I called the local Northwestern Mutual agency and said, “I’m coming to work for you.” Arrogance has always been something I’ve struggled with.
I got my license in the summer of 1995 while finishing grad school, running the local college bar, working weekends at a store, and training for the Olympics in Tae Kwon Do. I was 23, running on coffee and stubbornness.
Within six months, I was running the college internship program. Within a few years, I was making MDRT, writing 100+ lives a year, and I’d earned my CLU, ChFC, and passed the CFP exam — all before 30. I recruited over a hundred people into this profession. I spoke at NAIFA events across the country. I loved every minute of it.
But here’s the thing nobody tells you about building something great: life doesn’t care about your plan.
When things fell apart, I didn’t have to start from scratch. I had a system. The same one I’d been building and testing for 25 years. A system that didn’t care whether the market was up or down, whether the economy was booming or in crisis, whether I was at the top of my game or climbing back from rock bottom. It just worked.
That system is what became The Intro Machine.
Every chapter, every script, every strategy in the training library came from real conversations with real clients. Over 7,500 of them. I didn’t write this in a library. I built it in the field, one introduction at a time.
Now I teach it. Because if there’s one thing 25 years in financial services taught me, it’s that we have a culture of sharing ideas — and there are more people who need our help than any of us could serve in ten lifetimes.
Credentials & Accomplishments
- Financial Services
- 25+ years in financial services
- Multiple MDRT qualifications
- $1M+ production year
- Recruited 120+ representatives into the profession
- Advisor Today 4 Under 40 Winner
- CLU, ChFC, CAP, MEC, CEC designations
- Teaching & Speaking
- NAIFA Coaches Circle Co-Founder
- Speaker at NAIFA events across the US and Canada
- Developed thousands of agents and advisors
- Created training systems used by multiple major insurance companies
- Author
- “Becoming an Introduction Machine” — the complete introduction methodology
- “Choices: Creating a Financial Services Career” (with Stolk)
- “Financial Mistakes of Young Professionals”
Why Introductions, Not Referrals
Let me be blunt: referrals are broken.
When you ask a client for a referral, you’re asking them to do your job.

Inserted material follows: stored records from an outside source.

(* ================================================================== *)
(** ** The try body and the catch block, case by case *)
(* ================================================================== *)

Section Interpret.

Variable r : GenerateContentResponse.
Variable w : World.

Lemma interpret_image (pre post : list Part) (p : Part) (b : Blob) :
  scannedParts r = pre ++ p :: post ->
  Forall (fun x => inlineData x = None) pre ->
  inlineData p = Some b ->
  interpret r w = (Normal (data b), w).
Proof.
  intros Hs Hpre Hp. unfold interpret.
  rewrite findImagePart_scanned, Hs, (@find_first pre post p b Hpre Hp).
  simpl. rewrite Hp. reflexivity.
Qed.

Hypothesis no_image : noImagePart r.

Lemma interpret_safety :
  safetyOrRecitation r ->
  interpret r w = (Throws (failure SafetyBlocked), w).
Proof.
  intros Hs. apply safety_test in Hs. apply noImagePart_find in no_image.
  unfold interpret. rewrite no_image. simpl. rewrite Hs. reflexivity.
Qed.

Lemma interpret_text (s : jsstring) :
  ~ safetyOrRecitation r ->
  response_text r = Some s ->
  trim s <> [] ->
  interpret r w = (Throws (failure (TextOnlyResponse (trim s))), w).
Proof.
  intros Hs Ht Hne. rewrite <- safety_test in Hs.
  apply not_true_is_false in Hs. apply noImagePart_find in no_image.
  unfold interpret. rewrite no_image. simpl. rewrite Hs, Ht. simpl.
  destruct (trim s) as [|c s'] eqn:E; [contradiction | reflexivity].
Qed.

You’re putting them in the awkward position of playing matchmaker with their friends and colleagues — and most people would rather eat glass than do that. So they say “I’ll think about it” and you never hear another word.

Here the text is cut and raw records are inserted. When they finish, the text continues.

(** * Sparse reshape kernel (python/tvm/topi/sparse_reshape.py)

    A shallow embedding of the TIR program that [gen_ir] builds, and the
    properties of the coordinate remapping it performs.

    Conventions of the embedding.
    - A dtype is the bit width of a signed two's-complement integer; every
      arithmetic result of that dtype is reduced with [wrap].
    - Input buffers are lists of integers.  Buffers obtained from
      [ib.allocate] or [decl_buffer] start uninitialised: a cell is
      [None] until it is stored to.
    - A 2-D buffer is the list of its rows; [shape1] of a buffer without
      rows is 0, which no loop of the kernel can observe, since every use
      of [shape[1]] sits inside a loop over the rows.
    - Indices are natural numbers.  The only index expression of the source
      that can be negative is [size - 1] for a buffer of [size] 0; truncated
      subtraction makes it 0, which is outside that empty buffer as well.
    - An access outside a buffer, a load of an uninitialised cell and a
      division the machine cannot do are faults: the run stops with no
      result.  A division cannot be done when the divisor is 0
      ([DivideByZero]) or when the least value of the dtype is divided by
      -1, whose quotient is outside the dtype ([DivideOverflow]); the
      remainder of such a division stops the run like its quotient.
    - One-element scratch buffers ([total_ele], [division_total_ele],
      [equal_shape], [current_element]) are accessed at index 0 only and
      are modelled as the value they hold.
    - [gen_ir] builds the whole program before any of it runs, and the
      builder checks every store: the value must have the dtype of the
      buffer.  In line 162 a coordinate ([it]) is multiplied by a
      multiplier ([dt]); the product, and the sum it is added to, have the
      wider of the two dtypes, and the sum is stored into
      [flattened_indices] ([dt]).  With [it] wider than [dt] the builder
      raises ([DtypeMismatch]) and there is no kernel: the stages that are
      or contain that line ([flatten_loop], [transcoder], [gen_ir]) start
      with this check, which precedes every fault of a run.  With [it] no
      wider than [dt] the coordinate is widened to [dt] and the arithmetic
      of line 162 is that of [dt].  Every other store has the dtype of its
      buffer by a [Cast] or by construction; the two shape vectors have one
      dtype, [dt]. *)

From Stdlib Require Import ZArith Lia.
From stdpp Require Import base numbers option list strings.

Local Open Scope Z_scope.

(** ** Faults and the result monad *)

Inductive fault : Set :=
| OutOfBounds
| Uninitialised
| DivideByZero
| DivideOverflow
| DtypeMismatch.

Inductive result (A : Type) : Type :=
| Ok (a : A)
| Fault (f : fault).

Arguments Ok {A} a.
Arguments Fault {A} f.

#[global] Instance result_ret : MRet result := λ A a, Ok a.
#[global] Instance result_bind : MBind result := λ A B k m,
  match m with
  | Ok a => k a
  | Fault f => Fault f
  end.

(** ** Fixed-width integers *)

Definition dtype := positive.

(** The signed integer dtypes of TVM. *)
Definition int8 : dtype := 8%positive.
Definition int16 : dtype := 16%positive.
Definition int32 : dtype := 32%positive.
Definition int64 : dtype := 64%positive.

Definition half (bits : dtype) : Z := 2 ^ (Z.pos bits - 1).

Definition wrap (bits : dtype) (x : Z) : Z :=
  (x + half bits) mod (2 * half bits) - half bits.

Definition in_range (bits : dtype) (x : Z) : Prop :=
  - half bits <= x < half bits.

Definition Cast (dt : dtype) (x : Z) : Z := wrap dt x.

Definition mul (dt : dtype) (a b : Z) : Z := wrap dt (a * b).

Definition add (dt : dtype) (a b : Z) : Z := wrap dt (a + b).

(** The divisions the machine can do: the divisor is not 0, and the
    dividend is not the least value of the dtype when the divisor is -1. *)
Definition division_defined (dt : dtype) (a b : Z) : Prop :=
  b ≠ 0 ∧ ¬ (a = - half dt ∧ b = -1).

(** [te.div] is truncating division. *)
Definition div (dt : dtype) (a b : Z) : result Z :=
  if decide (b = 0) then Fault DivideByZero
  else if decide (a = - half dt ∧ b = -1) then Fault DivideOverflow
  else Ok (wrap dt (Z.quot a b)).

Definition floordiv (dt : dtype) (a b : Z) : result Z :=
  if decide (b = 0) then Fault DivideByZero
  else if decide (a = - half dt ∧ b = -1) then Fault DivideOverflow
  else Ok (wrap dt (a / b)).

Definition floormod (dt : dtype) (a b : Z) : result Z :=
  if decide (b = 0) then Fault DivideByZero
  else if decide (a = - half dt ∧ b = -1) then Fault DivideOverflow
  else Ok (wrap dt (a mod b)).

(** ** The checks of the builder *)

(** The dtype of a binary operation on integers of two widths. *)
Definition binary_op_dtype (a b : dtype) : dtype := Pos.max a b.

(** [buffer[i] = value], when the statement is built. *)
Definition check_store (buffer value : dtype) : result unit :=
  if decide (value = buffer) then Ok tt else Fault DtypeMismatch.

(** ** Buffers *)

Abbreviation cell := (option Z).

Definition allocate (n : nat) : list cell := replicate n None.

Definition decl_buffer (shape : nat * nat) : list (list cell) :=
  replicate shape.1 (allocate shape.2).

Definition shape0 {A} (b : list (list A)) : nat := length b.

Definition shape1 {A} (b : list (list A)) : nat :=
  match b with
  | [] => 0%nat
  | row :: _ => length row
  end.

(** Reading an input buffer. *)
Definition input (b : list Z) (i : nat) : result Z :=
  match b !! i with
  | Some v => Ok v
  | None => Fault OutOfBounds
  end.

Definition input2 (b : list (list Z)) (i j : nat) : result Z :=
  match b !! i with
  | Some row => input row j
  | None => Fault OutOfBounds
  end.

(** Reading and writing an allocated buffer. *)
Definition load (b : list cell) (i : nat) : result Z :=
  match b !! i with
  | Some (Some v) => Ok v
  | Some None => Fault Uninitialised
  | None => Fault OutOfBounds
  end.

Definition store (b : list cell) (i : nat) (v : Z) : result (list cell) :=
  if decide (i < length b)%nat then Ok (<[i := Some v]> b)
  else Fault OutOfBounds.

Definition store2 (b : list (list cell)) (i j : nat) (v : Z)
  : result (list (list cell)) :=
  match b !! i with
  | Some row => row' ← store row j v; Ok (<[i := row']> b)
  | None => Fault OutOfBounds
  end.

(** ** Loops *)

Fixpoint for_loop {St : Type} (body : nat → St → result St)
    (lo count : nat) (s : St) : result St :=
  match count with
  | O => Ok s
  | S c => s' ← body lo s; for_loop body (S lo) c s'
  end.

Definition for_range {St : Type} (lo hi : nat)
    (body : nat → St → result St) (s : St) : result St :=
  for_loop body lo (hi - lo) s.

(** ** The kernel, stage by stage *)

Section Kernel.

(** [dt] is [new_shape_ptr.dtype], the dtype of the shapes and of every
    scratch table; [it] is [sparse_indices_ptr.dtype]. *)
Variables (dt it : dtype).

(** Line 162, when it is built:
    [flattened_indices[i] += sparse_indices[i, j] * multipliers[j]]. *)
Definition build_flatten : result unit :=
  check_store dt (binary_op_dtype dt (binary_op_dtype it dt)).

An introduction is different. An introduction is someone who already trusts you actively connecting you to someone they believe you can help. They’re not handing over a name and washing their hands of it. They’re personally vouching for you. They’re putting their relationship on the line because they genuinely believe the other person will benefit.
That’s not a semantic difference. That’s a fundamental shift in how you build a practice.
When you get an introduction instead of a referral, the prospect already trusts you before you walk in the room. Closing rates go up. The quality of the prospect goes up. The experience is better for everyone involved — you, your client, and the new prospect.
I’ve built my entire career on this distinction. And after 25 years and 7,500+ client meetings, I can tell you with absolute certainty: every introduction is worth $100 to your income. Get two more per week, and that’s a $10,000 raise. It’s math, not magic.
The Intro Machine is the system that makes it automatic.